What is required – From the records below, copy the lines that include "pose".

[Stored items]
(** The list up to [p], then [p]. *)
Lemma walk_to s xs p ys :
  dlist (tnodes s) timer_head (xs ++ p :: ys) ->
  Forall (fun q => exists t, tobjs s !! q = Some t /\ mode t = PERIODIC) xs ->
  exists s', (forall fuel, walk_timer_list (length xs + fuel) s = walk_from fuel p s') /\
    heap s' = heap s /\ tnodes s' = tnodes s /\ jiffies s' = jiffies s /\
    called s' = called s ++ handlers (jiffies s) (objs s xs) /\
    (forall q, tobjs s' !! q = if decide (q ∈ xs) then rearm (jiffies s) <$> tobjs s !! q else tobjs s !! q).
Proof.
  intros Hl Ho. pose proof (dlist_next_head _ _ _ Hl) as Hn. unfold walk_timer_list.
  destruct Hl as [Hnd Hc]. apply chain_app in Hc as [Hc _].
  apply NoDup_cons in Hnd as [Hh Hnd]. apply NoDup_app in Hnd as (Hx & _ & _).
  destruct (walk_from_front s timer_head xs p Hc ltac:(set_solver) Hx Ho) as (s' & E & R).
  exists s'. split; [|done]. intros fuel. rewrite Hn, bind_Some, <- E. by destruct xs.
Qed.

Lemma timers_rearmed s s' L ts (xs : list Z) :
  timers_ok s L ts -> heap s' = heap s -> tnodes s' = tnodes s ->
  (forall q, tobjs s' !! q = if decide (q ∈ xs) then rearm (jiffies s) <$> tobjs s !! q else tobjs s !! q) ->
  timers_ok s' L ts.
Proof.
  intros [Hl Ho Hv Hh Hnull] E1 E2 E5. split; rewrite ?E1, ?E2; try done.
  - apply (Forall_impl _ _ _ Ho). intros q [t Ht]. rewrite E5, Ht. case_decide; cbn; eauto.
  - rewrite E5, Hnull. by case_decide.
Qed.
End SoftTimer.

(** ** Claims *)

(** [timer_add] takes a fresh block, puts the timer in front of the list with
    its goal [cnt] ticks ahead (modulo 2^64), and keeps the other timers. *)
Theorem timer_add_correct {A : Type} `{Allocator A} (timer_head : Z) (s : timers A) (L : gmap Z Z)
    (ts : list Z) (cnt mn md : Z) :
  (~ arena timer_head) -> timers_ok timer_head s L ts -> ready (heap s) ->
  exists a n s', timer_add timer_head cnt mn md s = Some s' /\ L !! a = None /\ a ∉ ts /\
    timers_ok timer_head s' (<[a := n]> L) (a :: ts) /\
    tobjs s' !! a = Some {| count := cnt; goal := u64 (jiffies s + cnt); main := mn; mode := md |} /\
    (forall p, p <> a -> tobjs s' !! p = tobjs s !! p) /\
    jiffies s' = jiffies s /\ called s' = called s.
Proof.
  intros Ha Hok Hr. destruct (timer_add_spec timer_head s L ts cnt mn md Ha Hok Hr)
    as (a & n & s' & E & HL & Hn & Hok' & Eo & Ej & Ec).
  exists a, n, s'. rewrite Eo. split_and!; [done..|apply lookup_insert_eq| |done|done].
  intros p Hp. by rewrite lookup_insert_ne.
Qed.

(** [timer_delete] unlinks the timer and gives its block back; the others keep
    their order and contents. *)
Theorem timer_delete_correct {A : Type} `{Allocator A} (timer_head : Z) (s : timers A) (L : gmap Z Z)
    (xs : list Z) (p : Z) (ys : list Z) :
  timers_ok timer_head s L (xs ++ p :: ys) ->
  exists s', timer_delete p s = Some s' /\ timers_ok timer_head s' (delete p L) (xs ++ ys) /\
    tobjs s' = tobjs s /\ jiffies s' = jiffies s /\ called s' = called s.
Proof.
  intros Hok. destruct (timer_delete_spec timer_head s L xs p ys Hok) as (s' & E & Hok' & _ & _ & R). eauto.
Qed.

(** C39: With periodic timers only, a walk calls, in list order, the handlers of
    exactly the timers whose goal has not passed yet, moves their goals [count]
    ticks ahead, and leaves the timers past their goal alone for ever. *)
Theorem walk_timer_list_periodic {A : Type} `{Allocator A} (timer_head : Z) (s : timers A) (L : gmap Z Z) (ts : list Z) :
  timers_ok timer_head s L ts ->
  Forall (fun p => exists t, tobjs s !! p = Some t /\ mode t = PERIODIC) ts ->
  exists s', walk_timer_list timer_head (S (length ts)) s = Some s' /\ timers_ok timer_head s' L ts /\
    called s' = called s ++ handlers (jiffies s) (objs s ts) /\
    forall p t, p ∈ ts -> tobjs s !! p = Some t ->
      tobjs s' !! p = Some (if goal t <? jiffies s then t else with_goal (u64 (jiffies s + count t)) t).
Proof.
  intros Hok Ho. pose proof (tm_list _ _ _ _ Hok) as Hl. pose proof (dlist_next_head _ _ _ Hl) as Hn.
  unfold walk_timer_list. rewrite Hn, bind_Some. destruct Hl as [Hnd Hc]. apply NoDup_cons in Hnd as [Hh Hnd].
  destruct (walk_from_front timer_head s timer_head ts timer_head Hc Hh Hnd Ho) as (s' & E & E1 & E2 & E3 & E4 & E5).
  exists s'. specialize (E 1%nat). rewrite Nat.add_comm in E. cbn [Nat.add] in E. rewrite E. cbn [walk_from]. rewrite Z.eqb_refl. split_and!; [done|by apply (timers_rearmed timer_head s s' L ts ts)|done|].
  intros p t Hp Ht. rewrite E5, decide_True, Ht by done. cbn. unfold rearm, fires. by destruct (goal t <? jiffies s).
Qed.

Task result –
  intros Hl Ho. pose proof (dlist_next_head _ _ _ Hl) as Hn. unfold walk_timer_list.
  intros Hok Ho. pose proof (tm_list _ _ _ _ Hok) as Hl. pose proof (dlist_next_head _ _ _ Hl) as Hn.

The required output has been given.